Our stories of what's happening are what we believe . I've taken some moments to consider what might be said about what's happening in the world at this time. Most of what's going around is stupefying rather than clarifying, and there are some things that we could learn. The first that comes to mind is that what's gripped human imagination is the fact and fear of mortality.
The stats that produce fear are what they are, and there are plenty of other stats, too. In Peter Porter's poem "Your Attention Please" the somber words "Some of us may die. Remember, statistically it is not likely to be you" come to mind. But I think that what's driven the realisation of this pandemic is that you and I could well be dead quite soon. Politicians want a nice, quiet, obedient crowd of voters, and if they don't do something to allay fears, they won't be seen to be leaders. So act they must.
But in my view, what we call leadership produces nothing but followers. And in following we become nothing.
Doing what we are enforced to do, believing the stories that we're supplied, accepting rhetoric that's designed to make us accepting, we walk into the nothing of ourselves, and thus, when I regard the end of what we've accepted util now, the end of capitalism as it's been driven by forces no longer sustainable, the end of shallow communication, the end, I hope, of hollow values disguised as democracy and practised as political will, all I can really do is regard the end my this, my own organism, and ask as dispassionately as I can what it's aliveness has been for.

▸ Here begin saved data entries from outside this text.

Lemma produces_finite_RR (cfg : config) (w : world) (p : string) :
  produces cfg w p = true -> exists n, Py.int (RR cfg) = Ret n.
Proof.
  unfold produces. destruct (fst (get_candle cfg w p)) as [df | ];
    [ | discriminate ].
  destruct (Py.int (RR cfg)) as [n | e] eqn:Hn; [ now exists n | ].
  destruct df as [ | row rest]; [ discriminate | ].
  destruct (Nat.ltb_spec (List.length (row :: rest)) 60) as [Hlt | Hge].
  - now rewrite analyze_pair_short by exact Hlt.
  - rewrite analyze_pair_accepted by exact Hge.
    now rewrite (levels_raise cfg SELL _ _ e Hn).
Qed.

(** C10, as the claim states it, fails in demo mode: on a Monday, with
    sixty candles for each pair, the scan sends two messages per pair,
    the signal and the simulated result. *)
Lemma signal_scan_demo_sends_two_per_pair :
  weekday (Replies.yahoo 0 Replies.rising_bars) = 0%Z /\
  produces Demo.config_on (Replies.yahoo 0 Replies.rising_bars) "EUR/USD"
    = true /\
  signal_scan Demo.config_on (Replies.yahoo 0 Replies.rising_bars)
              (Worlds.with_capital 1000) =
  Ret {| capital := 1080;
         outbox := [ SignalMsg "EUR/USD" Demo.rising_signal 20 40;
                     ResultMsg "EUR/USD" true 1.90625 40 1040;
                     SignalMsg "GBP/USD" Demo.rising_signal 20 40;
                     ResultMsg "GBP/USD" true 1.90625 40 1080 ];
         draws := 2 |}.
Proof.
  repeat split; vm_compute; reflexivity.
Qed.

(** C10 (amended): on a Friday, Saturday or Sunday (weekdays 4, 5, 6,
    Monday being 0) a scan leaves the state as it was, so it sends no
    message, whatever the providers would return.  On any other weekday,
    for every pair of the list whose fetch and analysis succeed, the scan
    completes and sends exactly one signal message for that pair; when
    the demo toggle is on that signal message is followed, as the very
    next message, by the one result message for the pair, and when it is
    off no result message is sent for it. *)
Theorem signal_scan_weekday_gate (cfg : config) (w : world) (st : state) :
  (weekday w = 4%Z \/ weekday w = 5%Z \/ weekday w = 6%Z ->
   signal_scan cfg w st = Ret st) /\
  (weekday w <> 4%Z /\ weekday w <> 5%Z /\ weekday w <> 6%Z ->
   forall p, In p PAIR_LIST -> produces cfg w p = true ->
   exists st' new,
     signal_scan cfg w st = Ret st' /\
     outbox st' = outbox st ++ new /\
     count (is_signal_for p) new = 1%nat /\
     count (is_result_for p) new = (if DEMO_RESULT cfg then 1 else 0)%nat /\
     (DEMO_RESULT cfg = true ->
      exists before after s risk reward win level amount balance,
        new = before
                ++ SignalMsg p s risk reward
                :: ResultMsg p win level amount balance :: after)).
Proof.
  unfold signal_scan, is_weekend_off. cbn [existsb]. split.
  - intros [-> | [-> | ->]]; reflexivity.
  - intros (H4 & H5 & H6) p Hin Hp.
    apply Z.eqb_neq in H4, H5, H6. rewrite H4, H5, H6. cbn [orb].
    destruct (produces_finite_RR cfg w p Hp) as [n Hn].
    destruct (for_each_outbox
                cfg w
                (Py.round2 (capital st * (RISK_PERCENT cfg / 100)))
                (Py.round2
                   (Py.round2 (capital st * (RISK_PERCENT cfg / 100))
                    * RR cfg))
                n PAIR_LIST Hn st)
      as (st' & new & Hrun & Hout & Hcount).
    exists st', new. split; [ exact Hrun | ]. split; [ exact Hout | ].
    destruct (Hcount p) as [-> ->]. rewrite Hp. cbn [andb].
    assert (Hocc : count_occ string_dec PAIR_LIST p = 1%nat).
    { destruct Hin as [<- | [<- | []]]; reflexivity. }
    rewrite Hocc. split; [ reflexivity | ]. split; [ reflexivity | ].
    intros Hdemo.
    destruct (for_each_signal_then_result
                cfg w
                (Py.round2 (capital st * (RISK_PERCENT cfg / 100)))
                (Py.round2
                   (Py.round2 (capital st * (RISK_PERCENT cfg / 100))
                    * RR cfg))
                n PAIR_LIST Hn Hdemo st p Hin Hp)
      as (st2 & before & after & s & win & level & amount & balance
          & Hrun2 & Hout2).
    rewrite Hrun in Hrun2. injection Hrun2 as <-.
    rewrite Hout in Hout2. apply app_inv_head in Hout2.
    exists before, after, s. do 2 eexists.
    exists win, level, amount, balance. exact Hout2.
Qed.

(** A Friday in demo mode: nothing is sent.  A Monday in demo mode: the
    signal for GBP/USD and, next, its result. *)
Lemma signal_scan_weekday_gate_witness :
  signal_scan Demo.config_on (Replies.yahoo 4 Replies.rising_bars)
              (Worlds.with_capital 1000) = Ret (Worlds.with_capital 1000) /\
  exists st' new,
    signal_scan Demo.config_on (Replies.yahoo 0 Replies.rising_bars)
                (Worlds.with_capital 1000) = Ret st' /\
    outbox st' = new /\
    count (is_signal_for "GBP/USD") new = 1%nat /\
    count (is_result_for "GBP/USD") new = 1%nat /\
    exists before after s risk reward win level amount balance,
      new = before
              ++ SignalMsg "GBP/USD" s risk reward
              :: ResultMsg "GBP/USD" win level amount balance :: after.
Proof.
  split.
  - apply (signal_scan_weekday_gate
             Demo.config_on (Replies.yahoo 4 Replies.rising_bars)
             (Worlds.with_capital 1000)).
    left. reflexivity.
  - assert (Hday : weekday (Replies.yahoo 0 Replies.rising_bars) <> 4%Z /\
                   weekday (Replies.yahoo 0 Replies.rising_bars) <> 5%Z /\
                   weekday (Replies.yahoo 0 Replies.rising_bars) <> 6%Z)
      by (repeat split; discriminate).
    assert (Hin : In "GBP/USD"%string PAIR_LIST)
      by (right; left; reflexivity).
    assert (Hp : produces Demo.config_on
                          (Replies.yahoo 0 Replies.rising_bars)
                          "GBP/USD" = true)
      by (vm_compute; reflexivity).
    destruct (proj2 (signal_scan_weekday_gate
                       Demo.config_on (Replies.yahoo 0 Replies.rising_bars)
                       (Worlds.with_capital 1000))
                    Hday "GBP/USD"%string Hin Hp)
      as (st' & new & Hrun & Hout & Hsig & Hres & Hnext).
    exists st', new. split; [ exact Hrun | ]. split; [ exact Hout | ].
    split; [ exact Hsig | ]. split; [ exact Hres | ].
    apply Hnext. reflexivity.
Defined.

(* ================================================================== *)
(** * Further properties: symbols *)

Lemma no_slash_app (s t : string) :
  no_slash (s ++ t) = no_slash s && no_slash t.
Proof.
  induction s as [ | c s IH]; simpl; [ reflexivity | ].
  now rewrite IH, andb_assoc.
Qed.

Lemma replace_slash_no_slash (by_ s : string) :
  no_slash by_ = true -> no_slash (replace_slash by_ s) = true.
Proof.
  intros Hby. induction s as [ | c s IH]; simpl; [ reflexivity | ].
  destruct (Ascii.eqb c "/") eqn:E.
  - now rewrite no_slash_app, Hby, IH.
  - simpl. now rewrite E, IH.
Qed.

Lemma replace_slash_without_slash (by_ s : string) :
  no_slash s = true -> replace_slash by_ s = s.
Proof.
  induction s as [ | c s IH]; simpl; [ reflexivity | ].
  destruct (Ascii.eqb c "/"); simpl; [ discriminate | ].
  intros H. now rewrite IH.
Qed.

(** X1: whatever the pair is, no slash is left in the Yahoo ticker or in
    the symbol of the TwelveData request; and a pair that has no slash
    to begin with goes through unchanged (with "=X" appended for Yahoo). *)
Theorem symbols_have_no_slash (cfg : config) (pair : string) :
  no_slash (symbol_to_yahoo pair) = true /\
  no_slash (td_symbol (td_url cfg pair)) = true /\
  (if no_slash pair
   then symbol_to_yahoo pair = (pair ++ "=X")%string /\
        td_symbol (td_url cfg pair) = pair
   else symbol_to_yahoo pair <> (pair ++ "=X")%string).
Proof.
  split; [ | split ].
  - unfold symbol_to_yahoo. rewrite no_slash_app.
    now rewrite replace_slash_no_slash.
  - cbn [td_url td_symbol]. now apply replace_slash_no_slash.
  - destruct (no_slash pair) eqn:E.
    + unfold symbol_to_yahoo. cbn [td_url td_symbol].
      now rewrite !replace_slash_without_slash.
    + intros H.
      assert (Hn : no_slash (symbol_to_yahoo pair) = true).
      { unfold symbol_to_yahoo. rewrite no_slash_app.
        now rewrite replace_slash_no_slash. }
      rewrite H, no_slash_app, E in Hn. discriminate.
Qed.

Let's assume I'm going to die in six weeks. Reaching as far as I can into soul-speak, what would I say?
I'd say:
Choose your stories as consciously as possible. Go back to the oceans that allowed you to build, launch, navigate and berth your boat. No one has to be trapped by the trappings of leadership. Learn to hear what your voice says by engaging in clarifying conversations rather than vehement creeds. Learn to hear hearts as well as words, and don't assume for one moment that the heart is full of love and light. It's more holographic than moral, and encompasses the entire spectrum of turbulence and connections made possible by the table of elements. So I'd say get to grips with your own heart, allow it to express what it desires most to utter. That way you make your self vulnerable to your mind, and can act more wisely and decisively in respect of your more informed choices. At worst, we're a bundle of competing instincts, at best a conscious narrator of aspiration. And beware of premature statements of triumph as the journey unfolds.
I'd encourage the conversations, those stories that release the living energy that's specific to you. These are what create the newness that's upon us. What feels like the end is obviously never the end. Somehow there's always a narrator who observes, and turns the chaos into a craft.